Spotted Towhees are a large, robin sized, sparrow with a thick bill and a long tail. The males have a black head, throat and upper parts with a white belly and rufous sides. The back and the wings are spotted white, and the eye is red with a black center. It measures 7-9 inches. (18-23 cm).

Voice:

Slurred cherwink, buzzy chweee or a nasal wheee; song “drink your tea,” with last note trilled. Song with a great deal of geographical variation.

Food:

Spotted Towhee are seed eaters, foraging dense ground litter; scratches brush vigorously for seeds, hopping from side to side, tail up.

Nest:

A loose cup built in a scratched depression on the ground or in dense brush, close to the ground.
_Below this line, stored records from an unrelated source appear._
(** The destination is expected to be absent. *)
Definition relocate_missing (source destination : OpenedParent) (same_parent : bool)
    (current_destination expected_source : ReplacementTargetIdentity) (destination_changed : bool)
    : Io Env CheckedRelocationOutcome :=
  let occupied := if destination_changed then DestinationChanged else DestinationExists in
  if negb (bool_decide (current_destination = Missing)) then ok occupied
  else
    do anchor <- sys_openat (op_fd source) (op_name source) [PATH; NOFOLLOW; CLOEXEC] 0 Plain;
    match anchor with
    | Err e => if missing_errno e then ok SourceChanged else fail (errno_io e)
    | Ok source_anchor =>
        attempt anchored_source <- io_of (sys_fstat source_anchor);
        if negb (bool_decide (existing_of anchored_source = expected_source)) then ok SourceChanged
        else
          attempt moved <- rename_missing_and_verify (op_fd source) (op_name source) source_anchor
                             (op_fd destination) (op_name destination);
          match moved with
          | Renamed =>
              attempt _ <- sync_renamed_parents (op_fd source) (op_fd destination) same_parent;
              ok Relocated
          | MissingDestinationExists => ok occupied
          | PublishedIdentityUnknown error =>
              do _ <- sync_renamed_parents (op_fd source) (op_fd destination) same_parent;
              fail error
          end
    end.

Definition rename_if_unchanged (source destination : bytes)
    (expected_source : ReplacementTargetIdentity)
    (expected_destination : option ReplacementTargetIdentity) : Io Env CheckedRelocationOutcome :=
  do opened <- open_parent_blocking source false;
  match opened with
  | Err error => if missing_kind error then ok SourceChanged else fail error
  | Ok source =>
      do opened <- open_parent_blocking destination false;
      match opened with
      | Err error => if missing_kind error then ok DestinationChanged else fail error
      | Ok destination =>
          attempt same_parent <- opened_directories_match (op_fd source) (op_fd destination);
          do found <- sys_statat (op_fd source) (op_name source);
          match found with
          | Err e => if missing_errno e then ok SourceChanged else fail (errno_io e)
          | Ok source_stat =>
              if negb (bool_decide (existing_of source_stat = expected_source)) then ok SourceChanged
              else
                do found <- sys_statat (op_fd destination) (op_name destination);
                attempt current_destination <-
                  (match found with
                   | Ok destination_stat => ok (existing_of destination_stat)
                   | Err e => if missing_errno e then ok Missing else fail (errno_io e)
                   end);
                match expected_destination with
                | Some (Existing destination_identity) =>
                    relocate_over source destination same_parent source_stat current_destination
                      destination_identity
                | _ =>
                    relocate_missing source destination same_parent current_destination expected_source
                      (match expected_destination with Some _ => true | None => false end)
                end
          end
      end
  end.

(** ** Publishing a staged upload *)

(** The closure [prepared]: everything up to and including the rename. *)
Definition prepare_replace (source destination : bytes) (opened_source : Fd)
    (expected_destination : ReplacementTargetIdentity) : Io Env PreparedCheckedReplace :=
  attempt source <- open_parent_blocking source false;
  attempt destination <- open_parent_blocking destination false;
  attempt same_parent <- opened_directories_match (op_fd source) (op_fd destination);
  attempt opened_source_stat <- io_of (sys_fstat opened_source);
  do found <- sys_statat (op_fd source) (op_name source);
  match found with
  | Err e => if e =? NOENT then ok PreparedRejected else fail (errno_io e)
  | Ok named_source_stat =>
      let opened_source_identity := replacement_target_identity opened_source_stat in
      let named_source_identity := replacement_target_identity named_source_stat in
      if negb (bool_decide (opened_source_identity = named_source_identity)) ||
         negb (bool_decide (et_file_type opened_source_identity = RegularFile)) ||
         negb (et_links opened_source_identity =? 1)
      then ok PreparedRejected
      else
        do found <- sys_statat (op_fd destination) (op_name destination);
        attempt current_destination <-
          (match found with
           | Ok stat => ok (Some (replacement_target_identity stat))
           | Err e => if e =? NOENT then ok None else fail (errno_io e)
           end);
        match expected_destination with
        | Missing =>
            match current_destination with
            | Some _ => ok PreparedRejected
            | None =>
                attempt moved <- rename_missing_and_verify (op_fd source) (op_name source) opened_source
                                   (op_fd destination) (op_name destination);
                match moved with
                | Renamed => ok (PreparedRenamed source destination same_parent)
                | MissingDestinationExists => ok PreparedRejected
                | PublishedIdentityUnknown error =>
                    do _ <- sync_renamed_parents (op_fd source) (op_fd destination) same_parent;
                    ok (PreparedIdentityUnknown error)
                end
            end
        | Existing expected =>
            if negb (bool_decide (current_destination = Some expected)) then ok PreparedRejected
            else
              attempt _ <- io_of (sys_renameat (op_fd source) (op_name source) (op_fd destination)
                                    (op_name destination) false);
              ok (PreparedRenamed source destination same_parent)
        end
  end.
The nest is made of grasses and bark and lined with fine grass. 3-5 eggs, white with reddish-brown and lilac spots, are produced.

Habitat:

Spotted Towhees are birds of dry and streamside thickets, brushy tangles, forest edges, old fields, shrubby backyards, chaparral, coulees and canyon bottoms, places with dense shrub cover and plenty of leaf litter for the towhees to scratch around in.

Range:

The spotted towhee lives in dry upland forests and breeds across north-western North America. It is present in California, Nevada, Arizona, Utah, Oregon, Washington, Idaho, and southern British Columbia year round. It is not found in arid climates and as a result does not reside in the Sonoran Desert.

Migration:

From cold, northern tier to lowlands of southwestern states. In our mountains, the Spotted Towhee is primarily a year-round resident.

Comments:

Commonly seen around the picnic areas in Idyllwild and in Long Valley near the creek.